- Rocuronium bromide is part of the three-part drug cocktail used in the lethal injections as part of capital punishment in the U.S. Mylan manufactures the substance, a paralytic that has anesthetic properties.
- There have been shortages of rocuronium bromide, leading states to use midazolam as a replacement drug. As a result, several prisoners who were given midazolam took longer to die and died apparently painful deaths.
- The EU does not practice, nor does it endorse, capital punishment. An activist group in London pressured one of Mylan's major investors to pull away from the company since Mylan refused to ensure that rocuronium bromide would no longer be used to kill prisoners.

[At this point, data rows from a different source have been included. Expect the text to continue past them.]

(* ===== verification/PagingMislink.v ===== *)
(** * The level 1 table linked through the wrong index

    [paging_virtual_address_to_index] links a new level 1 table at
    [level3_index] of the level 2 table (line 611). [PagingSpec] has the
    mapping functions where that is right; this file says what a mapping does
    where it is not. *)

From S2P Require Import Prelude Memory Allocator Lock Physical PhysicalSpec.
From S2P Require Import Paging PagingWalk PagingStep PagingMap PagingUnmap PagingSpec.

Section Mislink.
Context {A : Type} {PA : PageAllocator A} {PAL : PageAllocatorLaws A}.
Implicit Types (s : kstate A) (T : tree).

(** The address whose level 2 index is the level 3 index of [va]. *)
Definition alias_address (va : Z) : Z := va + (idx 3 va - idx 2 va) * 2 ^ 21.

(** Nothing is behind an empty level 2 slot. *)
Lemma vacant2_free m root va x : vacant 2 m root va → vpn 2 x = vpn 2 va → walk 4 m root x = None.
Proof.
  intros [Hw Hd] E. destruct (walk 4 m root x) as [[l e]|] eqn:Hx; [exfalso|done].
  destruct Hd as [?|Hd]; [done|]. destruct (decide (2 ≤ l)%nat) as [Hl|Hl].
  - rewrite (walk_cong 4 m root x va l e Hx) in Hw; [done|]. by apply (vpn_eq_up 2).
  - pose proof (walk_level_pos _ _ _ _ _ _ Hx). assert (l = 1%nat) as -> by lia.
    destruct (walk_some_descend 4 m root x 1 e ltac:(lia) Hx) as (t & Ht & _). change (4 - 1)%nat with 3%nat in Ht.
    rewrite (descend_cong 3 4 m root x va) in Ht; [|lia|exact E]. change (5 - 2)%nat with 3%nat in Hd. congruence.
Qed.

Lemma vacant2_no_big_leaf m root va x k : vacant 2 m root va → vpn 2 x = vpn 2 va → no_big_leaf k m root x.
Proof. intros Hv E l e. by rewrite (vacant2_free m root va x Hv E). Qed.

While most people don't know what rocuronium bromide is, many heard about the fact that it took one prisoner in Ohio 26 minutes to die after receiving a lethal injection. The backstory: There have been shortages of rocuronium bromide, and states have chosen to use midazolam in its place. Apparently, midozalam is not as effective.
The EU does not practice, nor endorse, capital punishment. The German firm DJE Kapital has divested $70 million from Mylan to protest the fact that Mylan provides rocuronium bromide to states for the purpose of lethal injection. Mylan wasn't able to assure DJE that its drug would not be used to kill prisoners, leading the asset management firm's CEO to say, "If clients find out we have shares in companies that supply that drug, we have problems with our clients."

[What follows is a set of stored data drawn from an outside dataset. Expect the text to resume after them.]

(** The registers of an IO APIC in a new address space. *)
Lemma paging_map_physical_spec_witness :
  mapped 1 context1 0x8000000000 0xFEC00000 1 tree0 kernel0
    (forget_context (paging_map_physical 512 context1 0xFEC00000 32 PAGING_FLAG_WRITE kernel0)).
Proof.
  apply (paging_map_physical_spec tree0 kernel0 context1 0xFEC00000 0x8000000000 32 PAGING_FLAG_WRITE 1 512).
  - exact kernel0_ok.
  - constructor; closed_arith.
  - reflexivity.
  - reflexivity.
  - left. exists 1. split; [reflexivity|]. split; [reflexivity|]. split; [|split; reflexivity].
    split; [split; by vm_compute|]. split; [reflexivity|]. split; [apply load64_empty|].
    cbn [context1 level4_index]. lia.
  - lia.
  - by vm_compute.
Defined.

(** In an address space without any table the first address is 0, which the
    callers of [paging_map] take for a failure. *)
Example first_address_is_zero :
  match paging_map 512 context0 0x1000 PAGING_FLAG_WRITE kernel0 with
  | Ok ((0, _), s) => used_virtual_pages s = 1
  | _ => False
  end.
Proof. by vm_compute. Qed.

(** A page mapped further on is overwritten: the search stands at the page
    before it, which is free, and does not look at it. *)
Example paging_map_overwrites :
  match (let! '(first, c) := paging_map 512 context1 0x1000 PAGING_FLAG_WRITE in
         let! fixed := paging_map_physical_at c 0xB8000 0x8000002000 0x1000 PAGING_FLAG_WRITE in
         let! before := paging_get_physical_address c 0x8000002000 in
         let! '(second, c) := paging_map 512 c 0x2000 PAGING_FLAG_WRITE in
         let! after := paging_get_physical_address c 0x8000002000 in
         ret (first, fixed, second, before =? 0xB8000, after =? 0xB8000)) kernel0 with
  | Ok (r, _) => r = (0x8000000000, 0x8000002000, 0x8000001000, true, false)
  | _ => False
  end.
Proof. by vm_compute. Qed.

It should be noted that Mylan has a large portfolio of generics, and rocuronium bromide is only one of its products. Mylan is the very same company that developed heat-stablized ritonavir for distribution in developing countries for HIV treatment.
At the heart of this story is the issue of capital punishment in America and how it's handled on a state-by-state basis. At this moment, Alabama has nine executions scheduled and has not chosen to make comments about its supply of rocuronium bromideor, or lack thereof.